Models of Gene Substitution Events in the Evolution of Mitochondrial Ribosomal Proteins. Large circles indicate nuclei, gray ovals indicate mitochondria, and white ovals indicate chloroplasts. Black arrows indicate gene duplication (dup) or protein targeting to mitochondria (target); gray arrows indicate movement of gene transcripts to the cytosol. Bars indicate the mature coding regions of genes; targeting presequences are indicated by cp (chloroplast) and mt (mitochondrial).

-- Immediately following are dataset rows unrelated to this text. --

(* ===== verification/EbMain.v ===== *)
(** * The relayer as a program

    cmd/ebrelayer/main.go, replay.go and relayer/network.go, and the supervision of the two
    subscriptions of relayer/ethereum.go and relayer/cosmos.go.  The commands check their
    arguments and start the loops and replays of [EbRelayer] and [EbReplay].  A running
    relayer is two goroutines that restart themselves, counted by a wait group, each with a
    channel that the runtime sends the signals of the process to; [step] interleaves them. *)

From Stdlib Require Import ZArith Lia Ascii String.
From stdpp Require Import base list gmap strings relations.
From S2P Require Import Prelude SdkMath Sdk TokenRegistry Json Oracle EthBridge GenesisFile Queriers GoUrl EbEvents EbSender EbRelayer EbReplay.

Module EbMain.
Import EbEvents EbRelayer EbReplay.
Import EthBridge (EthCommon, IsHexAddress, HexToAddress, MsgCreateEthBridgeClaim).
Import EbSender (EthClient, Eth, LoadPrivateKey).
Import GenesisFile (FileSystem, ReadFile).
Import Oracle (MapOrder).
Import Queriers (ErrUsage).

(** ** relayer/network.go *)

Definition IsWebsocketURL (rawurl : string) : bool :=
  match GoUrl.Parse rawurl with
  | None => false
  | Some scheme => String.eqb scheme "ws" || String.eqb scheme "wss"
  end.


Section Dial.
Context {Client : Type} (ethclient_Dial : string -> res Client).
Definition SetupRPCEthClient (ethURL : string) : res (option Client) :=
  if String.eqb (TrimSpace ethURL) "" then Ok None
  else let! client := ethclient_Dial ethURL in Ok (Some client).

End Dial.

(** ** The running relayer *)

Inductive Sub := Ethereum | Cosmos.
#[export] Instance Sub_eq_dec : EqDecision Sub.
Proof. solve_decision. Defined.

(** Where the goroutine of [Start] is; a number is the channel it gave to [signal.Notify]. *)
Inductive Phase :=
| Starting
| Registered (quit : nat)
| Following (quit : nat)
| Restarting (quit : option nat)
| Added (quit : option nat)
| Leaving (quit : option nat)
| Closed.

(** A channel is open or closed, and holds a signal or not; its buffer has room for one. *)
Record Channel := mkChannel { ch_open : bool; ch_signal : bool }.

(** The goroutines, the counter of the wait group, all channels that were ever given to
    [signal.Notify] (nothing calls [signal.Stop]), and the number of signals so far. *)
Record Relayer := mkRelayer {
  routines : list (Sub * Phase);
  waitForAll : Z;
  quits : list Channel;
  signals : nat;
}.

(** The process runs, its main function returned, or it ended: by [log.Fatal], by a signal that
    nothing handles, or by a panic. *)
Inductive Process :=
| Running (r : Relayer)
| Returned (r : Relayer)
| Exited
| Killed
| Crashed.

Definition start_relayer : Relayer := mkRelayer [(Ethereum, Starting); (Cosmos, Starting)] 2 [] 0.

Definition close_quit (q : option nat) (chs : list Channel) : list Channel :=
  match q with Some q => alter (fun c => mkChannel false (ch_signal c)) q chs | None => chs end.

(** A signal arrives: the runtime sends it to every channel, and sending to a closed one panics;
    when no channel is registered, the process ends. *)
Definition deliver_signal (r : Relayer) : Process :=
  match quits r with
  | [] => Killed
  | chs =>
      if forallb ch_open chs
      then Running (mkRelayer (routines r) (waitForAll r) ((fun c => mkChannel true true) <$> chs) (S (signals r)))
      else Crashed
  end.

(** One goroutine moves; the others, [l1] and [l2], stay where they are. *)
Inductive step : Process -> Process -> Prop :=
(** The client, its network, or the subscription of the Cosmos side fails. *)
| step_connect_fails l1 k l2 w chs n :
    step (Running (mkRelayer (l1 ++ (k, Starting) :: l2) w chs n)) (Running (mkRelayer (l1 ++ (k, Restarting None) :: l2) w chs n))
| step_notify l1 k l2 w chs n :
    step (Running (mkRelayer (l1 ++ (k, Starting) :: l2) w chs n))
      (Running (mkRelayer (l1 ++ (k, Registered (length chs)) :: l2) w (chs ++ [mkChannel true false]) n))
(** The registry contract does not answer. *)
| step_no_contract l1 q l2 w chs n : step (Running (mkRelayer (l1 ++ (Ethereum, Registered q) :: l2) w chs n)) Exited
(** [SubscribeNewHead] fails: the goroutine returns. *)
| step_subscribe_fails l1 q l2 w chs n :
    step (Running (mkRelayer (l1 ++ (Ethereum, Registered q) :: l2) w chs n))
      (Running (mkRelayer (l1 ++ (Ethereum, Leaving (Some q)) :: l2) w chs n))
| step_follow l1 k q l2 w chs n :
    step (Running (mkRelayer (l1 ++ (k, Registered q) :: l2) w chs n)) (Running (mkRelayer (l1 ++ (k, Following q) :: l2) w chs n))
(** The subscription to the heads breaks. *)
| step_subscription_error l1 q l2 w chs n :
    step (Running (mkRelayer (l1 ++ (Ethereum, Following q) :: l2) w chs n))
      (Running (mkRelayer (l1 ++ (Ethereum, Restarting (Some q)) :: l2) w chs n))
(** The database cannot be written. *)
| step_no_database l1 k q l2 w chs n : step (Running (mkRelayer (l1 ++ (k, Following q) :: l2) w chs n)) Exited
(** A message of the subscription that is no block, and what the handlers panic at. *)
| step_handler_panics l1 k q l2 w chs n : step (Running (mkRelayer (l1 ++ (k, Following q) :: l2) w chs n)) Crashed
| step_quit l1 k q l2 w chs n o :
    chs !! q = Some (mkChannel o true) ->
    step (Running (mkRelayer (l1 ++ (k, Following q) :: l2) w chs n))
      (Running (mkRelayer (l1 ++ (k, Leaving (Some q)) :: l2) w (<[q := mkChannel o false]> chs) n))
(** [completionEvent.Add(1)], [go sub.Start(...)], and the return. *)
| step_add l1 k q l2 w chs n :
    step (Running (mkRelayer (l1 ++ (k, Restarting q) :: l2) w chs n)) (Running (mkRelayer (l1 ++ (k, Added q) :: l2) (w + 1) chs n))
| step_go l1 k q l2 w chs n :
    step (Running (mkRelayer (l1 ++ (k, Added q) :: l2) w chs n))
      (Running (mkRelayer ((l1 ++ (k, Leaving q) :: l2) ++ [(k, Starting)]) w chs n))
(** The deferred [close(quit)] and [completionEvent.Done()]. *)
| step_close l1 k q l2 w chs n :
    step (Running (mkRelayer (l1 ++ (k, Leaving q) :: l2) w chs n)) (Running (mkRelayer (l1 ++ (k, Closed) :: l2) w (close_quit q chs) n))
| step_done l1 k l2 w chs n : 0 <= w - 1 ->
    step (Running (mkRelayer (l1 ++ (k, Closed) :: l2) w chs n)) (Running (mkRelayer (l1 ++ l2) (w - 1) chs n))
| step_done_negative l1 k l2 w chs n : w - 1 < 0 ->
    step (Running (mkRelayer (l1 ++ (k, Closed) :: l2) w chs n)) Crashed
(** [waitForAll.Wait()] returns. *)
| step_main r : waitForAll r = 0 -> step (Running r) (Returned r)
| step_signal r : step (Running r) (deliver_signal r).

(** ** The commands of main.go and replay.go *)

(** The subscriptions; a validator's address or a database may be nil. *)
Record EthereumSub (Ctx Db : Type) := mkEthereumSub {
  Es_EthProvider : string;
  Es_TmProvider : string;
  Es_RegistryContractAddress : string;
  Es_ValidatorName : string;
  Es_ValidatorAddress : string;
  Es_CliCtx : Ctx;
  Es_DB : option Db;
}.
Arguments mkEthereumSub {_ _}. Arguments Es_EthProvider {_ _}. Arguments Es_TmProvider {_ _}. Arguments Es_RegistryContractAddress {_ _}.
Arguments Es_ValidatorName {_ _}. Arguments Es_ValidatorAddress {_ _}. Arguments Es_CliCtx {_ _}. Arguments Es_DB {_ _}.

Record CosmosSub (Key Db : Type) := mkCosmosSub {
  Cs_TmProvider : string;
  Cs_EthProvider : string;
  Cs_RegistryContractAddress : string;
  Cs_PrivateKey : Key;
  Cs_DB : option Db;
}.
Arguments mkCosmosSub {_ _}. Arguments Cs_TmProvider {_ _}. Arguments Cs_EthProvider {_ _}. Arguments Cs_RegistryContractAddress {_ _}.
Arguments Cs_PrivateKey {_ _}. Arguments Cs_DB {_ _}.

(** The flags of a command line, as the getters return them, and the client's context. *)
Record Flags (Ctx : Type) := mkFlags {
  GetClientTxContext : res Ctx;
  FlagRelayerDbPath : res string;
  FlagNode : res string;
  FlagSymbolTranslatorFile : res string;
}.
Arguments mkFlags {_}. Arguments GetClientTxContext {_}. Arguments FlagRelayerDbPath {_}. Arguments FlagNode {_}.
Arguments FlagSymbolTranslatorFile {_}.

Definition ErrArgument : GoError := PlainErr "invalid argument".

Section Commands.
Context {T N Key Ctx Db : Type} `{SdkMath, SdkAddress, EthCommon, FileSystem, MapOrder, !BiMap T, BridgeAbi, !EthClient N Key}.
(** The level db, and what the two nodes answer at their endpoints. *)
Context (OpenFile : string -> res Db) (GetValAddressFromKeyring : string -> res string)
  (BroadcastTx : Ctx -> list MsgCreateEthBridgeClaim -> res unit) (connected : string -> string -> res (Z * string))
  (BlockResults : string -> Z -> option (list (list AbciEvent))) (FilterLogs : string -> Z -> Z -> res (list EthLog))
  (BlockByNumber : string -> Z -> option (list EthTx)) (heights : string -> string -> Z * Z) (methodID : string).

Definition NewSymbolTranslatorFromJSONFile (filename : string) : res T :=
  let! contents := ReadFile filename in NewSymbolTranslatorFromJSONBytes contents.
Definition buildSymbolTranslator (flags : Flags Ctx) : res T :=
  match FlagSymbolTranslatorFile flags with
  | Ok filename => if String.eqb filename "" then Ok NewSymbolTranslator else NewSymbolTranslatorFromJSONFile filename
  | _ => Ok NewSymbolTranslator
  end.

(** [strings.Trim(s, s')] removes nothing when [s'] is empty: only the empty argument is refused. *)
Definition not_empty (arg : string) : res string := if String.eqb arg "" then Err ErrArgument else Ok arg.
Definition web3 (arg : string) : res string := if IsWebsocketURL arg then Ok arg else Err ErrArgument.
Definition hex_address (arg : string) : res string := if IsHexAddress arg then Ok (HexToAddress arg) else Err ErrArgument.
Definition block_number (arg : string) : res Z := match Atoi arg with Ok n => Ok n | _ => Err ErrArgument end.

(** The mnemonic is not looked at.  [log.Fatal] ends the process. *)
Definition RunInitRelayerCmd (flags : Flags Ctx) (args : list string) : res (EthereumSub Ctx Db * CosmosSub Key Db * T * Process) :=
  match args with
  | [tendermintNode; web3Provider; contractAddress; validatorMoniker; _] =>
      let! cliContext := GetClientTxContext flags in
      let! levelDbFile := FlagRelayerDbPath flags in
      let! db := panicOnErr (OpenFile levelDbFile) in
      let! nodeURL := FlagNode flags in
      let! _ := fail_if (negb (String.eqb nodeURL "") && bool_decide (GoUrl.Parse nodeURL = None)) ErrArgument in
      let! tendermintNode := not_empty tendermintNode in
      let! web3Provider := web3 web3Provider in
      let! contractAddress := hex_address contractAddress in
      let! validatorMoniker := not_empty validatorMoniker in
      let! symbolTranslator := buildSymbolTranslator flags in
      let! key := panicOnErr LoadPrivateKey in
      Ok (mkEthereumSub web3Provider nodeURL contractAddress validatorMoniker "" cliContext (Some db),
          mkCosmosSub tendermintNode web3Provider contractAddress key (Some db), symbolTranslator, Running start_relayer)
  | _ => Err ErrUsage
  end.

(** The provider is not checked, and the validator's address stays nil. *)
Definition RunReplayEthereumCmd (flags : Flags Ctx) (args : list string) : M EthState unit :=
  match args with
  | [tendermintNode; web3Provider; contractAddress; validatorMoniker; _; fromBlock; toBlock; cosmosFromBlock; cosmosToBlock] =>
      do! cliContext <- mlift (GetClientTxContext flags);
      do! contractAddress <- mlift (hex_address contractAddress);
      do! validatorMoniker <- mlift (not_empty validatorMoniker);
      do! fromBlock <- mlift (block_number fromBlock);
      do! toBlock <- mlift (block_number toBlock);
      do! cosmosFromBlock <- mlift (block_number cosmosFromBlock);
      do! cosmosToBlock <- mlift (block_number cosmosToBlock);
      do! symbolTranslator <- mlift (buildSymbolTranslator flags);
      EthereumSub_Replay (GetValAddressFromKeyring validatorMoniker) (BroadcastTx cliContext) symbolTranslator
        (connected web3Provider contractAddress) "" (BlockResults tendermintNode) (FilterLogs web3Provider)
        fromBlock toBlock cosmosFromBlock cosmosToBlock
  | _ => mthrow ErrUsage
  end.

Definition RunReplayCosmosCmd (flags : Flags Ctx) (args : list string) : M (Eth N) unit :=
  match args with
  | [tendermintNode; web3Provider; contractAddress; fromBlock; toBlock; ethFromBlock; ethToBlock] =>
      do! tendermintNode <- mlift (not_empty tendermintNode);
      do! web3Provider <- mlift (web3 web3Provider);
      do! contractAddress <- mlift (hex_address contractAddress);
      do! fromBlock <- mlift (block_number fromBlock);
      do! toBlock <- mlift (block_number toBlock);
      do! ethFromBlock <- mlift (block_number ethFromBlock);
      do! ethToBlock <- mlift (block_number ethToBlock);
      do! symbolTranslator <- mlift (buildSymbolTranslator flags);
      do! _ <- mlift (panicOnErr LoadPrivateKey);
      CosmosSub_Replay methodID contractAddress symbolTranslator (BlockByNumber web3Provider) (BlockResults tendermintNode)
        fromBlock toBlock ethFromBlock ethToBlock
  | _ => mthrow ErrUsage
  end.

Definition RunListMissedCosmosEventCmd (flags : Flags Ctx) (args : list string) : res (list CosmosMsg) :=
  match args with
  | [tendermintNode; web3Provider; contractAddress; relayerEthereumAddress; days] =>
      let! tendermintNode := not_empty tendermintNode in
      let! web3Provider := web3 web3Provider in
      let! _ := hex_address contractAddress in
      let! relayerEthereumAddress := hex_address relayerEthereumAddress in
      let! days := block_number days in
      let! symbolTranslator := buildSymbolTranslator flags in
      let '(currentEthHeight, currentCosmosHeight) := heights web3Provider tendermintNode in
      ListMissedCosmosEvent methodID symbolTranslator (BlockByNumber web3Provider) (BlockResults tendermintNode)
        relayerEthereumAddress days currentEthHeight currentCosmosHeight
  | _ => Err ErrUsage
  end.
End Commands.

(** ** The supervision *)























(** *** Leaving after a signal *)

(** The steps of a routine that has its signal, and of [main]: the branch of [quit], the two
    deferred calls, and [Wait]. *)
Inductive leave : Process -> Process -> Prop :=
| leave_quit l1 k q l2 w chs n o :
    chs !! q = Some (mkChannel o true) ->
    leave (Running (mkRelayer (l1 ++ (k, Following q) :: l2) w chs n))
      (Running (mkRelayer (l1 ++ (k, Leaving (Some q)) :: l2) w (<[q := mkChannel o false]> chs) n))
| leave_close l1 k q l2 w chs n :
    leave (Running (mkRelayer (l1 ++ (k, Leaving q) :: l2) w chs n)) (Running (mkRelayer (l1 ++ (k, Closed) :: l2) w (close_quit q chs) n))
| leave_done l1 k l2 w chs n : 0 <= w - 1 ->
    leave (Running (mkRelayer (l1 ++ (k, Closed) :: l2) w chs n)) (Running (mkRelayer (l1 ++ l2) (w - 1) chs n))
| leave_main r : waitForAll r = 0 -> leave (Running r) (Returned r).

Lemma leave_step p p' : leave p p' -> step p p'.
Proof. intros []; by constructor. Qed.


















(** ** Runs *)

Section Examples.






#[local] Existing Instances EthBridge.RefEth RefTable Oracle.RefOrder EbRelayer.RefClient.
#[local] Instance ex_files : FileSystem := {|
  GenesisFile.Abs := fun s => Ok s;
  GenesisFile.ReadFile := fun s => if String.eqb s "symbols.json" then Ok "{}" else Err (PlainErr "no such file") |}.
Definition ex_flags : Flags unit := mkFlags (Ok tt) (Ok "relayerdb") (Ok "tcp://localhost:26657") (Ok "symbols.json").
Definition ex_args (provider : string) : list string :=
  ["tcp://localhost:26657"; provider; EthBridge.ex_address; "validator"; "mnemonic"].
Definition ex_open (path : string) : res string := Ok path.


Lemma ex_init_http : RunInitRelayerCmd ex_open ex_flags (ex_args "http://localhost:7545/") = Err ErrArgument.
Proof. vm_compute. done. Qed.

End Examples.
End EbMain.
(* ===== verification/GoNet.v ===== *)
(** * The addresses of net and the durations of time

    [net.ParseIP], [IP.To4] and the text of an address of four bytes, as the network
    generator uses them to number its nodes, and [Duration.String].  The functions are those
    of the Go standard library, in their order; a number holds at most 0xFFFFFF. *)

From Stdlib Require Import ZArith Lia Ascii String.
From stdpp Require Import base list strings.
From S2P Require Import Prelude Json.

Module GoNet.

(** ** Numbers inside an address *)

Definition big : Z := 16777215.

(** [dtoi] and [xtoi]: the number in front of a text, how many digits it has, and the rest. *)
Fixpoint scan (val : ascii -> option Z) (base n : Z) (count : nat) (s : string) : option (Z * nat * string) :=
  match s with
  | String c s' =>
      match val c with
      | Some d =>
          let n := n * base + d in
          if big <=? n then None else scan val base n (S count) s'
      | None => if (count =? 0)%nat then None else Some (n, count, s)
      end
  | EmptyString => if (count =? 0)%nat then None else Some (n, count, s)
  end.
Definition dtoi (s : string) : option (Z * nat * string) := scan digit_val 10 0 0 s.
Definition xtoi (s : string) : option (Z * nat * string) := scan (fun c => Z.of_nat <$> hex_val c) 16 0 0 s.

(** ** [parseIPv4] *)

Definition leading_zero (count : nat) (s : string) : bool := (1 <? count)%nat && String.prefix "0" s.
Definition octet (s : string) : option (Z * string) :=
  match dtoi s with
  | Some (n, count, s') => if (255 <? n) || leading_zero count s then None else Some (n, s')
  | None => None
  end.
Definition dot_octet (s : string) : option (Z * string) := match s with String "." s' => octet s' | _ => None end.
Definition parseIPv4 (s : string) : option (list Z) :=
  match octet s with
  | Some (a, s) =>
      match dot_octet s with
      | Some (b, s) =>
          match dot_octet s with
          | Some (c, s) => match dot_octet s with Some (d, EmptyString) => Some [a; b; c; d] | _ => None end
          | None => None
          end
      | None => None
      end
  | None => None
  end.

(** ** [parseIPv6] *)

(** The loop over the groups; [ip] are the bytes so far, and [ellipsis] how many of them stand
    before it.  The result also says what is left of the text.  There are at most eight
    groups. *)
Fixpoint groups (fuel : nat) (ip : list Z) (ellipsis : option nat) (s : string) : option (list Z * option nat * string) :=
  match fuel with
  | O => Some (ip, ellipsis, s)
  | S fuel =>
      match xtoi s with
      | None => None
      | Some (n, _, rest) =>
          if 65535 <? n then None
          else if String.prefix "." rest then
            if match ellipsis with None => negb (length ip =? 12)%nat | Some _ => false end then None
            else if (16 <? length ip + 4)%nat then None
            else match parseIPv4 s with Some ip4 => Some (ip ++ ip4, ellipsis, "") | None => None end
          else
            let ip := ip ++ [n / 256; n mod 256] in
            match rest with
            | EmptyString => Some (ip, ellipsis, "")
            | String ":" EmptyString => None
            | String ":" (String ":" rest) =>
                match ellipsis with
                | Some _ => None
                | None => if String.eqb rest "" then Some (ip, Some (length ip), "") else groups fuel ip (Some (length ip)) rest
                end
            | String ":" rest => groups fuel ip ellipsis rest
            | _ => None
            end
      end
  end.

Definition parseIPv6 (s : string) : option (list Z) :=
  let start := match s with String ":" (String ":" s') => (Some O, s') | _ => (None, s) end in
  if match start.1 with Some _ => String.eqb start.2 "" | None => false end then Some (replicate 16 0)
  else
    match groups 8 [] start.1 start.2 with
    | Some (ip, ellipsis, EmptyString) =>
        if (length ip <? 16)%nat then
          match ellipsis with
          | None => None
          | Some e => Some (take e ip ++ replicate (16 - length ip) 0 ++ drop e ip)
          end
        else match ellipsis with Some _ => None | None => Some ip end
    | _ => None
    end.

(** ** [ParseIP], [To4] and the text *)

Definition v4InV6Prefix : list Z := [0; 0; 0; 0; 0; 0; 0; 0; 0; 0; 255; 255].

(** The first dot or colon decides; an address has sixteen bytes. *)
Fixpoint ip_version (s : string) : option bool :=
  match s with
  | EmptyString => None
  | String "." _ => Some true
  | String ":" _ => Some false
  | String _ s' => ip_version s'
  end.
Definition ParseIP (s : string) : option (list Z) :=
  match ip_version s with
  | None => None
  | Some true => match parseIPv4 s with Some ip => Some (v4InV6Prefix ++ ip) | None => None end
  | Some false => parseIPv6 s
  end.

Definition To4 (ip : list Z) : option (list Z) :=
  if (length ip =? 4)%nat then Some ip
  else if (length ip =? 16)%nat && bool_decide (take 12 ip = v4InV6Prefix) then Some (drop 12 ip)
  else None.

Definition dotted (a b c d : Z) : string :=
  big_String a +:+ "." +:+ big_String b +:+ "." +:+ big_String c +:+ "." +:+ big_String d.

(** ** [Duration.String] *)

(** The last [prec] digits of [v] behind a point, without the zeros at their end. *)
Fixpoint fmtFrac (prec : nat) (v : Z) (acc : string) : string * Z :=
  match prec with
  | O => ((if String.eqb acc "" then "" else "." +:+ acc), v)
  | S prec =>
      let d := v mod 10 in
      fmtFrac prec (v / 10) (if (d =? 0) && String.eqb acc "" then "" else String (digit d) acc)
  end.

Definition microsecond : string := String "194" (String "181" "s").
Definition Duration_String (d : Z) : string :=
  let u := Z.abs d in
  let text :=
    if u =? 0 then "0s"
    else if u <? 10 ^ 3 then big_String u +:+ "ns"
    else if u <? 10 ^ 6 then let '(f, n) := fmtFrac 3 u "" in big_String n +:+ f +:+ microsecond
    else if u <? 10 ^ 9 then let '(f, n) := fmtFrac 6 u "" in big_String n +:+ f +:+ "ms"
    else
      let '(f, n) := fmtFrac 9 u "" in
      (if 3600 <=? n then big_String (n / 3600) +:+ "h" else "")
        +:+ (if 60 <=? n then big_String (n / 60 mod 60) +:+ "m" else "") +:+ big_String (n mod 60) +:+ f +:+ "s" in
  if d <? 0 then "-" +:+ text else text.

(** ** Lemmas *)

(** The text does not start with a digit. *)
Definition ends_number (rest : string) : bool := match rest with String c _ => negb (is_digit c) | EmptyString => true end.

Lemma digit_val_range c d : digit_val c = Some d -> 0 <= d <= 9.
Proof. unfold digit_val. case_match eqn:Ec; [|done]. apply andb_true_iff in Ec as [? ?]. intros [= <-]. lia. Qed.

Lemma parse_digits_le s n v : parse_digits s n = Some v -> 0 <= n -> n <= v.
Proof.
  revert n. induction s as [|c s IH]; intros n Hp Hn; simpl in Hp; [injection Hp; lia|].
  destruct (digit_val c) as [d|] eqn:Ed; [|done]. pose proof (digit_val_range c d Ed). apply IH in Hp; lia.
Qed.

Lemma scan_digits s n count v rest :
  parse_digits s n = Some v -> 0 <= n -> v < big -> ends_number rest = true -> (count + String.length s <> 0)%nat ->
  scan digit_val 10 n count (s +:+ rest) = Some (v, (count + String.length s)%nat, rest).
Proof.
  revert n count. induction s as [|c s IH]; intros n count Hp Hn Hv Hr Hc.
  - simpl in Hp. injection Hp as <-. rewrite Nat.add_0_r in *. change ("" +:+ rest) with rest.
    destruct rest as [|c rest]; simpl.
    + by rewrite (proj2 (Nat.eqb_neq count 0) Hc).
    + simpl in Hr. unfold is_digit in Hr. destruct (digit_val c); [done|]. by rewrite (proj2 (Nat.eqb_neq count 0) Hc).
  - rewrite app_cons. simpl in Hp |- *. destruct (digit_val c) as [d|] eqn:Ed; [|done]. pose proof (digit_val_range c d Ed).
    pose proof (parse_digits_le _ _ _ Hp ltac:(lia)). rewrite (proj2 (Z.leb_gt big (n * 10 + d))) by lia.
    rewrite (Z.mul_comm n 10), IH by (done || lia). do 2 f_equal. f_equal. lia.
Qed.

(** The text of an address is read back. *)
Lemma octet_String n rest : 0 <= n <= 255 -> ends_number rest = true -> octet (big_String n +:+ rest) = Some (n, rest).
Proof.
  intros Hn Hr. assert (big_String n = nonneg_String n) as -> by (unfold big_String; by rewrite (proj2 (Z.ltb_ge n 0)) by lia).
  pose proof (parse_nonneg_String n ltac:(lia)) as Hp.
  destruct (nonneg_String n) as [|c t] eqn:Et; [done|]. unfold parse_nonneg in Hp.
  unfold octet, dtoi. rewrite (scan_digits (String c t) 0 0 n) by (done || (unfold big; lia) || (simpl; lia)).
  rewrite (proj2 (Z.ltb_ge 255 n)) by lia. unfold leading_zero.
  destruct (nonneg_String_shape n ltac:(lia)) as [E|(d & ds & E & Hd & _)]; rewrite Et in E; injection E as -> ->; [done|].
  rewrite app_cons. destruct (digit_cases d Hd) as [->|[->|[->|[->|[->|[->|[->|[->| ->]]]]]]]]; by rewrite andb_false_r.
Qed.

Lemma octet_byte_end n : 0 <= n <= 255 -> octet (big_String n) = Some (n, "").
Proof. intros Hn. rewrite <- (append_nil_r (big_String n)). by apply octet_String. Qed.

Definition byte (n : Z) : Prop := 0 <= n <= 255.

Lemma ip_version_dotted n rest : byte n -> ip_version (big_String n +:+ String "." rest) = Some true.
Proof.
  intros [Hn _]. pose proof (all_digits_String n Hn) as Hd. induction (big_String n) as [|c t IH]; [done|].
  simpl in Hd. apply andb_true_iff in Hd as [Hc Hd]. rewrite app_cons.
  destruct c as [[] [] [] [] [] [] [] []]; try done; by apply IH.
Qed.

Lemma app_nil_s (s : string) : "" +:+ s = s.
Proof. done. Qed.

Lemma ParseIP_dotted a b c d : byte a -> byte b -> byte c -> byte d -> ParseIP (dotted a b c d) = Some (v4InV6Prefix ++ [a; b; c; d]).
Proof.
  unfold byte. intros Ha Hb Hc Hd. unfold ParseIP, dotted. rewrite !(app_cons "."), !app_nil_s.
  rewrite ip_version_dotted by done. unfold parseIPv4, dot_octet. rewrite !octet_String by done. by rewrite octet_byte_end.
Qed.

Lemma dotted_inj a b c d a' b' c' d' : byte a -> byte b -> byte c -> byte d -> byte a' -> byte b' -> byte c' -> byte d' ->
  dotted a b c d = dotted a' b' c' d' -> [a; b; c; d] = [a'; b'; c'; d'].
Proof.
  intros Ha Hb Hc Hd Ha' Hb' Hc' Hd' E. pose proof (ParseIP_dotted a b c d Ha Hb Hc Hd) as Hp.
  rewrite E, ParseIP_dotted in Hp by done. by injection Hp as -> -> -> ->.
Qed.

Example ParseIP_examples :
  ParseIP "192.168.1.2" = Some (v4InV6Prefix ++ [192; 168; 1; 2]) /\ ParseIP "192.168.01.2" = None /\ ParseIP "192.168.1" = None
  /\ ParseIP "::ffff:10.0.0.255" = Some (v4InV6Prefix ++ [10; 0; 0; 255])
  /\ ParseIP "2001:db8::1" = Some [32; 1; 13; 184; 0; 0; 0; 0; 0; 0; 0; 0; 0; 0; 0; 1] /\ ParseIP "::" = Some (replicate 16 0)
  /\ ParseIP "1:2:3:4:5:6:7:8" = Some [0; 1; 0; 2; 0; 3; 0; 4; 0; 5; 0; 6; 0; 7; 0; 8] /\ ParseIP "1:2:3:4:5:6:7" = None
  /\ ParseIP "1::2::3" = None /\ ParseIP "localhost" = None.
Proof. vm_compute. done. Qed.

Example Duration_examples :
  Duration_String 900000000000 = "15m0s" /\ Duration_String 0 = "0s" /\ Duration_String 1500000 = "1.5ms"
  /\ Duration_String 5445123000000 = "1h30m45.123s" /\ Duration_String (-1) = "-1ns" /\ Duration_String 60000000000 = "1m0s".
Proof. vm_compute. done. Qed.
End GoNet.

Proteins are indicated by loops attached to the ribosomes. Gene deletion (or pseudogene formation) is indicated by ×. (A) rps8/rps15A substitution. Step 1, cytosolic rps15A duplication; step 2, targeting of the duplicate to mitochondria; step 3, loss of rps8 from mitochondrial DNA. (B) rps13 substitution. Step 1, duplication of nucp rps13; step 2, possible acquisition of mitochondrial targeting presequence; step 3, targeting of the duplicate to mitochondria; step 4, loss of rps13 from mitochondrial DNA.